Your answer should consist of each line from the data below that contains "Hprivate".

Saved entries:
====================

(** No class of the conversion functions has the key object as an
    instance, and the class has one subclass, which has none: the
    subclass is asked. *)
Lemma convert_from_inherited
    (cls sub : ParamsClass) (key : key_object) :
  conversions.subclasses cls = [sub] ->
  conversions.subclasses sub = [] ->
  conversions.first_match
    (conversions.conversion_functions nacl ed25519_public_bytes
                                      nacl_public_bytes cls) key
  = None ->
  conversions.convert_from nacl ed25519_public_bytes nacl_public_bytes cls key
  = match conversions.convert_from nacl ed25519_public_bytes
                                   nacl_public_bytes sub key with
    | (ws, Ok p) =>
      (_ <- (ws, Ok tt) ;
       fmt <- lift (conversions.conversion_schema cls) ;
       selected <- lift (conversions.select fmt (data p)) ;
       key_params.__init__ cls selected)%warn
    | (ws, Raise e) => (ws, Raise e)
    end.
Proof.
  intros Hsubs Hleaf Hnone.
  assert (Hsub :
    conversions.convert_from nacl ed25519_public_bytes nacl_public_bytes sub key
    = conversions.convert_from_body
        nacl ed25519_public_bytes nacl_public_bytes
        (fun _ _ => lift (Raise NotImplementedError)) sub key).
  { unfold conversions.convert_from. cbn [conversions.convert_from_at].
    by apply convert_from_body_leaf. }
  rewrite Hsub. unfold conversions.convert_from.
  cbn [conversions.convert_from_at]. unfold conversions.convert_from_body at 1.
  rewrite Hnone, Hsubs. cbn [conversions.try_subclasses].
  destruct (conversions.convert_from_body _ _ _ _ sub key) as [ws [p|e]].
  - done.
  - destruct e; simpl; by rewrite ?app_nil_r.
Qed.

End convert_from_steps.

(** ** Conversions from key objects and back *)

(** Converting an RSA private key object with the public class gives the
    public parameters of that key: the private subclass reads the six
    numbers and the public class keeps [e] and [n]. The private class
    refuses a public key object. *)
Theorem convert_from_private_key_to_public_params
    (nacl : bool) (ed25519_public_bytes nacl_public_bytes : pyval -> result pyval)
    (p q d iqmp e n : Z) :
  conversions.convert_from nacl ed25519_public_bytes nacl_public_bytes
    RSAPublicKeyParams
    (RSAPrivateKey_object (PyInt p) (PyInt q) (PyInt d) (PyInt iqmp)
                          (PyInt e) (PyInt n))
  = ([], Ok (mkParams RSAPublicKeyParams {[ "e" := PyInt e; "n" := PyInt n ]}))
  /\ conversions.convert_from nacl ed25519_public_bytes nacl_public_bytes
       RSAPrivateKeyParams (RSAPublicKey_object (PyInt e) (PyInt n))
     = ([], Raise NotImplementedError).
Proof. split; reflexivity. Qed.

(** Any [bytes] converts to public Ed25519 parameters that hold it as
    ['public'], with the warning of the length exactly when it is not 32
    bytes long; these parameters convert back to the same [bytes]. *)
Theorem ed25519_public_bytes_round_trip
    (nacl : bool) (ed25519_public_bytes nacl_public_bytes : pyval -> result pyval)
    (b : list byte) :
  conversions.convert_from nacl ed25519_public_bytes nacl_public_bytes
    Ed25519PublicKeyParams (value_object (PyBytes b))
  = (if bool_decide (length b = 32%nat) then []
     else [UserWarning "Public key not of length 32"],
     Ok (mkParams Ed25519PublicKeyParams {[ "public" := PyBytes b ]}))
  /\ key_params.convert_to nacl
       (mkParams Ed25519PublicKeyParams {[ "public" := PyBytes b ]})
       (Class bytes_class)
     = Ok (value_object (PyBytes b)).
Proof.
  split; [|reflexivity].
  rewrite <- (ed25519_public_init {[ "public" := PyBytes b ]} b)
    by reflexivity.
  apply (convert_from_direct _ _ _ _ _ {[ "public" := PyBytes b ]}
                             [("public", BYTES)]);
    by destruct nacl.
Qed.

(** The private bytes of an Ed25519 key (32 bytes, for which the library
    gives a public key of 32 bytes) convert to private parameters without
    a warning, as [bytes] and as a key object alike; the parameters hold
    the public bytes and the private bytes followed by the public ones,
    and convert back to the private bytes and to the key object. The
    public class converts the key object to the public parameters of the
    key. *)
Theorem ed25519_private_bytes_round_trip
    (nacl : bool) (ed25519_public_bytes nacl_public_bytes : pyval -> result pyval)
    (private public : list byte) :
  length private = 32%nat ->
  length public = 32%nat ->
  ed25519_public_bytes (PyBytes private) = Ok (PyBytes public) ->
  let params :=
    mkParams Ed25519PrivateKeyParams
             {[ "public" := PyBytes public;
                "private_public" := PyBytes (private ++ public) ]} in
  conversions.convert_from nacl ed25519_public_bytes nacl_public_bytes
    Ed25519PrivateKeyParams (value_object (PyBytes private))
  = ([], Ok params)
  /\ conversions.convert_from nacl ed25519_public_bytes nacl_public_bytes
       Ed25519PrivateKeyParams (Ed25519PrivateKey_object (PyBytes private))
     = ([], Ok params)
  /\ key_params.convert_to nacl params (Class bytes_class)
     = Ok (value_object (PyBytes private))
  /\ key_params.convert_to nacl params (Class ed25519_Ed25519PrivateKey)
     = Ok (Ed25519PrivateKey_object (PyBytes private))
  /\ conversions.convert_from nacl ed25519_public_bytes nacl_public_bytes
       Ed25519PublicKeyParams (Ed25519PrivateKey_object (PyBytes private))
     = ([], Ok (mkParams Ed25519PublicKeyParams {[ "public" := PyBytes public ]})).
Proof.
  intros Hprivate Hpublic Hlib params.
  set (m := {[ "public" := PyBytes public;
               "private_public" := PyBytes (private ++ public) ]} : ValuesDict).
  assert (Hdrop : drop 32 (private ++ public) = public)
    by (rewrite <- Hprivate; apply drop_app_length).
  assert (Htake : take 32 (private ++ public) = private)
    by (rewrite <- Hprivate; apply take_app_length).
  assert (Hinit : key_params.__init__ Ed25519PrivateKeyParams m = ([], Ok params)).
  { rewrite (ed25519_private_init m public (private ++ public))
      by reflexivity.
    rewrite Hdrop. by rewrite !bool_decide_eq_true_2. }
  assert (Hdirect : forall key,
    conversions.first_match
      (conversions.conversion_functions nacl ed25519_public_bytes
                                        nacl_public_bytes Ed25519PrivateKeyParams)
      key
    = Some (Ok m) ->
    conversions.convert_from nacl ed25519_public_bytes nacl_public_bytes
                             Ed25519PrivateKeyParams key
    = ([], Ok params)).
  { intros key Hkey. rewrite <- Hinit.
    by apply (convert_from_direct _ _ _ _ _ m
                [("public", BYTES); ("private_public", BYTES)]). }
  assert (Hobject :
    conversions.convert_from nacl ed25519_public_bytes nacl_public_bytes
      Ed25519PrivateKeyParams (Ed25519PrivateKey_object (PyBytes private))
    = ([], Ok params)).
  { apply Hdirect. destruct nacl; simpl; by rewrite Hlib. }
  repeat split.
  - apply Hdirect. destruct nacl; simpl; by rewrite Hlib.
  - done.
  - rewrite <- Htake at 1. reflexivity.
  - rewrite <- Htake at 1. reflexivity.
  - rewrite (convert_from_inherited _ _ _ Ed25519PublicKeyParams
               Ed25519PrivateKeyParams) by (by destruct nacl).
    rewrite Hobject.
    rewrite (wbind_returns _ _ [] tt eq_refl).
    rewrite (wbind_lift (conversions.conversion_schema Ed25519PublicKeyParams)
                        _ _ eq_refl).
    assert (Hsel : conversions.select [("public", BYTES)] (data params)
                   = Ok {[ "public" := PyBytes public ]}) by reflexivity.
    cbn [public_format_instructions_dict].
    rewrite (wbind_lift _ _ _ Hsel).
    rewrite (ed25519_public_init {[ "public" := PyBytes public ]} public)
      by reflexivity.
    by rewrite bool_decide_eq_true_2.
Qed.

====================

▸ **Response area**
  intros Hprivate Hpublic Hlib params.
    by (rewrite <- Hprivate; apply drop_app_length).
    by (rewrite <- Hprivate; apply take_app_length).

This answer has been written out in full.